Salicylic acid exhibits keratolytic properties as it solubilizes intracellular cement. Its lipid solubility permits the interaction with multilamellar structures surrounding the keratinocytes in the stratum corneum, thereby exhibiting follicular atrophy and comedolytic action within the sebaceous unit. SA is effective in comedonal and inflammatory acne. It also facilitates the resolution of post-inflammatory hyperpigmentation of the face (Kar et al. 2013).

Kessler et al. compared the efficacy of alpha- (30% glycolic acid) and beta-hydroxy (30% salicylic acid) acids as peel agents, in a split-face, double-blind, randomized controlled study on patients suffering from mild-to-moderate severe facial acne vulgaris. The acids were randomly applied to one side of the face every 2 weeks for a total of six treatments. Both peels reduced papules and pustules after the second treatment (p < 0.05) and did not differ in effectiveness. More adverse events were reported with the glycolic acid peel though (Kessler et al. 2008).

Uses as a Peeling Agent

Glycolic acid and lactic acid are AHAs that have been used commonly as peeling agents.

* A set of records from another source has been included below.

(* ===== verification/SipValue.v ===== *)
(** * SipValue: the value parsers on any slice

    The parsers of [sip_uri.c] read nothing outside the slice they are given, always end, and
    every slice they return lies within it. *)

From stdpp Require Import strings.
From S2P Require Import Prelude Endian SipStr SipMsg SipUri SipScan SipName SipParse.

Module SipValue.
Import SipStr SipMsg SipUri SipScan SipName SipParse.

Lemma str_in_lo lo lo' n s : lo' <= lo → str_in lo n s → str_in lo' n s.
Proof. unfold str_in. destruct (s_p s); [lia|done]. Qed.
Lemma no_str_in lo n : str_in lo n no_str.
Proof. done. Qed.
Lemma str_in_if lo n (b : bool) s : (b = true → str_in lo n s) → str_in lo n (if b then s else no_str).
Proof. destruct b; [|done]. intros H. by apply H. Qed.

(** The test of one octet with the bound in front. *)
Lemma peek_octet m p e c : 0 <= p → e <= mlen m →
  ∃ t : bool, (if p <? e then b ← rd m p; Ok (b =? c) else Ok false) = Ok t ∧ (t = true → p < e ∧ get m p = c).
Proof.
  intros Hp He. destruct (Z.ltb_spec p e); [|by exists false]. rewrite (rd_Ok m p) by lia. bstep.
  eexists. split; [done|]. intros Ht%Z.eqb_eq. done.
Qed.

Lemma parse_hostport_spec m p e : 0 <= p <= e → e <= mlen m → e - p <= INT_MAX →
  ∃ r, parse_hostport m p e = Ok r ∧
    match r with
    | None => True
    | Some (host, port, q) => str_in p e host ∧ 0 < s_len host ∧ 0 <= port <= UINT16_MAX ∧ p <= q <= e
    end.
Proof.
  intros Hp He Hi. unfold parse_hostport. destruct (peek_octet m p e 91) as (br & -> & Hbr); [lia..|]. bstep.
  assert (E : ∃ h, (if br then close ← memchr m p 93 (e - p);
                      Ok (match close with None => None | Some close => Some (sub_str (p + 1) close, close + 1) end)
                    else stop ← find_any m p e (txt ":;? " ++ [9]); Ok (Some (sub_str p stop, stop))) = Ok h ∧
    match h with None => True | Some (host, q) => str_in p e host ∧ p <= q <= e end).
  { destruct br.
    - destruct (memchr_spec m p 93 (e - p)) as (r & -> & Hr); [lia..|]. bstep. eexists. split; [done|].
      destruct r as [q|]; [|done]. assert (q ≠ p) by (intros ->; destruct (Hbr eq_refl), Hr as (_ & ? & _); lia).
      split; [|lia]. apply (str_in_lo (p + 1)); [lia|]. apply sub_str_in; lia.
    - destruct (find_any_spec m p e (txt ":;? " ++ [9])) as (q & -> & Hq & _); [lia..|]. bstep. eexists. split; [done|].
      split; [apply sub_str_in; lia|lia]. }
  destruct E as (h & -> & Hh). bstep. destruct h as [[host q]|]; [|by eexists]. destruct Hh as [Hh Hq].
  destruct (Z.eqb_spec (s_len host) 0); [by eexists|].
  assert (0 < s_len host) by (unfold str_in in Hh; destruct (s_p host); lia).
  destruct (peek_octet m q e 58) as (col & -> & Hcol); [lia..|]. bstep. destruct col.
  - destruct (Hcol eq_refl). destruct (find_any_spec m (q + 1) e (txt ";? " ++ [9])) as (s & -> & Hs & _); [lia..|]. bstep.
    rewrite sip_parse_u32_spec by lia. bstep. destruct (u32_text _) as [v|] eqn:Ev; [|by eexists].
    apply u32_text_range in Ev. destruct (Z.eqb_spec v 0); cbn [orb]; [by eexists|].
    destruct (Z.ltb_spec UINT16_MAX v); eexists; (split; [done|]); [done|]. split_and!; done || lia.
  - eexists. split; [done|]. split_and!; done || lia.
Qed.

Lemma parse_tail_spec m p e : 0 <= p <= e → e <= mlen m → e - p <= INT_MAX →
  ∃ r, parse_tail m p e = Ok r ∧ str_in p e (fst r) ∧ str_in p e (snd r).
Proof.
  intros Hp He Hi. unfold parse_tail. destruct (memchr_spec m p 63 (e - p)) as (q & -> & Hq); [lia..|]. bstep.
  set (pend := match q with Some q => q | None => e end).
  assert (p <= pend <= e) by (unfold pend; destruct q; lia).
  destruct (peek_octet m p pend 59) as (t & -> & Ht); [lia..|]. bstep. eexists. split; [done|]. cbn [fst snd]. split.
  - apply str_in_if. intros Et. destruct (Ht Et). apply (str_in_lo (p + 1)); [lia|]. apply sub_str_in; lia.
  - destruct q as [q|]; [|done]. apply (str_in_lo (q + 1)); [lia|]. apply sub_str_in; lia.
Qed.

In high concentrations, up to 70% or greater, they can be applied to the skin for short times to achieve substantial desquamation and accelerate the epidermal and dermal renewal for rejuvenation and adjunctive care of acne, rosacea, and hyperpigmentation (Green et al. 2009).

HA peels are good options for pre- and posttreatment for laser resurfacing. A 50% glycolic acid peel 2 and 4 weeks before resurfacing and a 70% glycolic acid peel immediately before laser treatment (neutralize peel and begin resurfacing) may require fewer passes with the laser and result in fewer complications (Petratos 2000).

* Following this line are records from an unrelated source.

(* ===== verification/SipUriRound.v ===== *)
(** * SipUriRound: URIs, parameters and Via values, written and parsed back

    The text of a URI, of a parameter list and of a Via value as RFC 3261 composes them,
    and that the parsers of SipUri slice it into the parts it was composed of. *)

From stdpp Require Import strings.
From S2P Require Import Prelude Endian SipStr SipMsg SipUri SipScan SipName SipParse SipRound SipValue.

Module SipUriRound.
Import SipStr SipMsg SipUri SipScan SipName SipParse SipRound SipValue.

(** ** Scanning a text known in parts *)

Definition heads (set b : list Z) : Prop := match b with [] => True | c :: _ => c ∈ set end.
Lemma part_get m p a b i : holds m p (a ++ b) → p <= i < p + mlen a → get m i = get a (i - p).
Proof.
  intros H Hi. pose proof (mlen_nonneg b). replace i with (p + (i - p)) at 1 by lia.
  rewrite (text_get m p (a ++ b)), get_app_l by (rewrite ?mlen_app; lia || done). done.
Qed.
Lemma part_Forall (P : Z → Prop) m p a b i : holds m p (a ++ b) → Forall P a → p <= i < p + mlen a → P (get m i).
Proof. intros H HF Hi. rewrite (part_get m p a b i H Hi). apply get_Forall; [done|lia]. Qed.
Lemma next_get m p a c b : holds m p (a ++ c :: b) → get m (p + mlen a) = c.
Proof.
  intros H. pose proof (mlen_nonneg a). pose proof (mlen_nonneg b).
  rewrite (text_get m p (a ++ c :: b)), get_app_ge, Z.sub_diag by (rewrite ?mlen_app, ?mlen_cons; lia || done). done.
Qed.

Lemma find_any_text m p e a b set : holds m p (a ++ b) → e = p + mlen (a ++ b) → Forall (λ c, c ∉ set) a → heads set b →
  find_any m p e set = Ok (p + mlen a).
Proof.
  intros H -> Ha Hb. destruct (holds_pos _ _ _ H). rewrite mlen_app in *. pose proof (mlen_nonneg a). pose proof (mlen_nonneg b).
  apply find_any_at; try lia.
  - intros i Hi. by apply (part_Forall (λ c, c ∉ set) m p a b).
  - intros Hlt. destruct b as [|c b]; [rewrite mlen_nil in Hlt; lia|]. by rewrite (next_get m p a c b).
Qed.
Lemma memchr_text m p a c b n : holds m p (a ++ c :: b) → Forall (λ x, x ≠ c) a → mlen a < n → memchr m p c n = Ok (Some (p + mlen a)).
Proof.
  intros H Ha Hn. destruct (holds_pos _ _ _ H). rewrite mlen_app, mlen_cons in *. pose proof (mlen_nonneg a). pose proof (mlen_nonneg b).
  apply memchr_at; try lia; [by apply (next_get m p a c b)|]. intros i Hi. by apply (part_Forall (λ x, x ≠ c) m p a (c :: b)).
Qed.
Lemma memchr_text_none m p a c n : holds m p a → Forall (λ x, x ≠ c) a → n = mlen a → memchr m p c n = Ok None.
Proof.
  intros H Ha ->. destruct (holds_pos _ _ _ H). pose proof (mlen_nonneg a). apply memchr_none; try lia.
  intros i Hi. rewrite <-(app_nil_r a) in H. by apply (part_Forall (λ x, x ≠ c) m p a []).
Qed.
Definition starts_with (c : Z) (t : list Z) : bool := match t with x :: _ => x =? c | [] => false end.
Lemma peek_text m p e t c : holds m p t → e = p + mlen t →
  (if p <? e then b ← rd m p; Ok (b =? c) else Ok false) = Ok (starts_with c t).
Proof.
  intros H ->. destruct (holds_pos _ _ _ H). destruct t as [|x t].
  - rewrite mlen_nil, Z.add_0_r, Z.ltb_irrefl. done.
  - rewrite mlen_cons in *. pose proof (mlen_nonneg t). rewrite (proj2 (Z.ltb_lt _ _)), (rd_Ok m p) by lia. bstep.
    pose proof (next_get m p [] x t H) as E. rewrite mlen_nil, Z.add_0_r in E. by rewrite E.
Qed.
Lemma skip_text f m p e a b : holds m p (a ++ b) → e = p + mlen (a ++ b) → Forall (λ c, f c = true) a →
  match b with [] => True | c :: _ => f c = false end → skip f m p e = Ok (p + mlen a).
Proof.
  intros H -> Ha Hb. destruct (holds_pos _ _ _ H). rewrite mlen_app in *. pose proof (mlen_nonneg a). pose proof (mlen_nonneg b).
  apply skip_at; try lia.
  - intros i Hi. by apply (part_Forall (λ c, f c = true) m p a b).
  - intros Hlt. destruct b as [|c b]; [rewrite mlen_nil in Hlt; lia|]. by rewrite (next_get m p a c b).
Qed.
(** [trim] over [b] back to the end of [a], which is empty or ends outside the class. *)
Lemma trim_text f m p e a b : holds m p (a ++ b) → e = p + mlen (a ++ b) → Forall (λ c, f c = true) b →
  match last a with None => True | Some c => f c = false end → trim f m p e = Ok (p + mlen a).
Proof.
  intros H -> Hb Ha. destruct (holds_pos _ _ _ H). rewrite mlen_app in *. pose proof (mlen_nonneg a). pose proof (mlen_nonneg b).
  destruct (trim_spec f m p (p + (mlen a + mlen b))) as (q & -> & Hq & Hqb & Hqf); [lia..|]. f_equal.
  assert (Hge : p + mlen a <= q).
  { destruct (Z.le_gt_cases (p + mlen a) q); [done|]. exfalso. destruct a as [|x a _] using rev_ind; [rewrite mlen_nil in *; lia|].
    rewrite last_snoc in Ha. rewrite <-app_assoc in H. pose proof (next_get m p a x b H) as E. rewrite mlen_app in *. change (mlen [x]) with 1 in *.
    rewrite <-E, Hqb in Ha by lia. done. }
  destruct (Z.eq_dec q (p + mlen a)); [done|]. exfalso. assert (Hlt : p < q) by lia. apply Hqf in Hlt.
  apply holds_app in H as [_ HB]. rewrite <-(app_nil_r b) in HB.
  rewrite (part_Forall (λ c, f c = true) m (p + mlen a) b [] (q - 1) HB Hb) in Hlt by lia. done.
Qed.

(** ** URIs *)

(** The parts of a URI: one with an authority, its host in brackets or not, or a telephone
    number. *)
Record tail := Tail { t_params : option (list Z); t_headers : option (list Z) }.
Inductive uri :=
  | USip (scheme : list Z) (user : option (list Z)) (bracketed : bool) (host : list Z) (port : option Z) (tl : tail)
  | UTel (scheme : list Z) (number : list Z) (tl : tail).

Definition opt_txt (c : Z) (o : option (list Z)) : list Z := match o with None => [] | Some t => c :: t end.
Definition tail_txt (tl : tail) : list Z := opt_txt 59 (t_params tl) ++ opt_txt 63 (t_headers tl).
Definition host_txt (bracketed : bool) (host : list Z) : list Z := if bracketed then [91] ++ host ++ [93] else host.
Definition port_txt (port : option Z) : list Z := match port with None => [] | Some v => 58 :: dec v end.
Definition user_txt (user : option (list Z)) : list Z := match user with None => [] | Some u => u ++ [64] end.
Definition uri_txt (u : uri) : list Z :=
  match u with
  | USip scheme user br host port tl => scheme ++ [58] ++ user_txt user ++ host_txt br host ++ port_txt port ++ tail_txt tl
  | UTel scheme number tl => scheme ++ [58] ++ number ++ tail_txt tl
  end.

A study comparing the use of oral isotretinoin alone versus oral isotretinoin with 20% salicylic acid peels once every 2 weeks for 16 weeks concluded that both are effective but the clearance of acne was significantly better with combined therapy with no further adverse effects (Kar et al. 2013).

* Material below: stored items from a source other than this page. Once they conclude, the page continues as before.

Lemma attr_loop_spec m p len : 0 <= p → 0 <= len → p + len <= mlen m →
  ∀ fuel id hi, 1 <= id → hi <= 25 → Z.max 0 (hi - id + 1) < Z.of_nat fuel →
  attr_loop fuel m p len id hi = Ok (first_of (ci_eq (slice m p len)) k_attr (map Z.of_nat (seq (Z.to_nat id) (Z.to_nat (hi - id + 1))))).
Proof.
  intros Hp Hl Hm. induction fuel as [|fuel IH]; intros id hi Hid Hhi Hf; [lia|]. cbn [attr_loop].
  rewrite (proj2 (Z.eqb_neq id 0)) by lia. cbn [orb]. destruct (Z.ltb_spec hi id) as [Hlt|Hge].
  { by replace (Z.to_nat (hi - id + 1)) with 0%nat by lia. }
  replace (Z.to_nat (hi - id + 1)) with (S (Z.to_nat (hi - (id + 1) + 1))) by lia.
  cbn [seq map first_of]. rewrite Z2Nat.id by lia. set (name := name_at k_attr id).
  assert (E : (if mlen name =? len then sdp_ieq2 m p name else Ok false) = Ok (ci_eq (slice m p len) name)).
  { destruct (Z.eqb_spec (mlen name) len) as [El|El].
    - rewrite sdp_ieq2_sip, sip_ieq2_spec by lia. unfold ci_eq. by rewrite El.
    - destruct (ci_eq (slice m p len) name) eqn:Ec; [|done]. apply ci_eq_first in Ec as [_ Ec]. rewrite mlen_slice in Ec by lia. lia. }
  rewrite E. bstep. destruct (ci_eq (slice m p len) name); [done|]. rewrite (u8_small (id + 1)) by lia.
  rewrite IH by lia. by replace (Z.to_nat (id + 1)) with (S (Z.to_nat id)) by lia.
Qed.
Lemma sdp_attr_from_eq m p len : bytes_ok m → 0 <= p → 0 <= len → p + len <= mlen m →
  sdp_attr_from (Some (m, p)) len = Ok (attr_ref (slice m p len)).
Proof.
  intros Hb Hp Hl Hm. unfold sdp_attr_from, attr_ref.
  assert (Hn : len < 3 ∨ 11 < len → first_of (ci_eq (slice m p len)) k_attr (ids_of k_attr) = 0).
  { intros Hx. apply first_of_none. intros id Hid. destruct (ci_eq _ _) eqn:E; [|done]. apply ci_eq_first in E as [_ E].
    rewrite mlen_slice in E by lia. pose proof (attr_len id Hid). lia. }
  destruct (Z.ltb_spec len 3); cbn [orb]; [by rewrite Hn by lia|]. destruct (Z.ltb_spec 11 len); [by rewrite Hn by lia|]. clear Hn.
  rewrite (rd_Ok m p) by lia. bstep. change sdp_lc with sip_lc. pose proof (lc_range (get m p) (get_range m p Hb)) as Hc.
  set (c := sip_lc (get m p)) in *.
  rewrite (first_of_filter _ (λ id, first_lc (name_at k_attr id) =? c)).
  2:{ intros id _ Hf. destruct (ci_eq _ _) eqn:E; [|done]. apply ci_eq_first in E as [E _]. rewrite slice_cons in E by lia.
      unfold c in Hf. cbn [first_lc] in E. rewrite <-E, Z.eqb_refl in Hf. done. }
  rewrite attr_bucket_ids by done. unfold attr_bucket, is_lower.
  destruct (Z.ltb_spec c 97); cbn [orb].
  { by rewrite (proj2 (Z.leb_gt 97 c)) by lia. }
  rewrite (proj2 (Z.leb_le 97 c)) by lia. cbn [andb]. destruct (Z.ltb_spec 122 c).
  { by rewrite (proj2 (Z.leb_gt c 122)) by lia. }
  rewrite (proj2 (Z.leb_le c 122)) by lia.
  assert (Hbk : Forall (λ b : Z * Z, b = (0, 0) ∨ 1 <= b.1 ∧ b.1 <= b.2 <= 25) k_attr_bucket) by (apply (bool_decide_unpack _); vm_compute; exact I).
  destruct (nth (Z.to_nat (c - 97)) k_attr_bucket (0, 0)) as [lo hi] eqn:En. cbn [fst snd].
  assert (Hlh : (lo, hi) = (0, 0) ∨ 1 <= lo ∧ lo <= hi <= 25).
  { destruct (nth_in_or_default (Z.to_nat (c - 97)) k_attr_bucket (0, 0)) as [Hi|Hi]; rewrite En in Hi; [|by left].
    apply list_elem_of_In in Hi. by eapply Forall_forall in Hbk; [|exact Hi]. }
  destruct Hlh as [[= -> ->]|[Hlo Hhi]]; [done|]. rewrite attr_loop_spec by lia. unfold id_range. by rewrite (proj2 (Z.eqb_neq lo 0)) by lia.
Qed.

Synergy with Topical Drugs

HAs can be used to enhance and improve therapeutic effects of certain medicinal agents. For example, the AHA lactic acid and its ammonium salt prevent dermal atrophy associated with the topical use of corticosteroids (Lavker et al. 1992). This is presumably due to AHA stimulation of collagen and GAGs synthesis.

It is possible that HAs may increase the affinity of the receptor molecule toward the topical agent, acting as a better and more efficient coenzyme or as an activator by disrupting barriers and removing inhibitors for better binding of the agent toward its receptor molecule. Such may be the case when AHAs are combined with topical corticosteroids in the treatment of psoriasis – the enhanced therapeutic effects are not due to increased penetration and can be achieved by the use of a combination formulation or by an alternative use of separate formulations (such as different morning/evening preparations). For example, there is better clinical response in the use of 0.5% benzilic acid added to clobetasol propionate 0.05% in the treatment of psoriasis than clobetasol propionate 0.05% alone (Green et al. 2009).

Conclusion

HAs is a class of substances which can be used as topical products or peeling agents. They represent good option for the treatment of hyperkeratinization, photoaging, hyperpigmention, and acne, with a high tolerance and good safety profile.

Take-Home Messages

  • Hydroxy acids are safe and well tolerated even in a sensitive skin in proper formulations.

  • The most important indications are acne, hyperpigmentation, and photoaging.

  • Office-based treatments should be performed by trained dermatologists in order to avoid complications such as epidermolysis, blistering, scarring, persistent erythema, and post-inflammatory hyperpigmentation.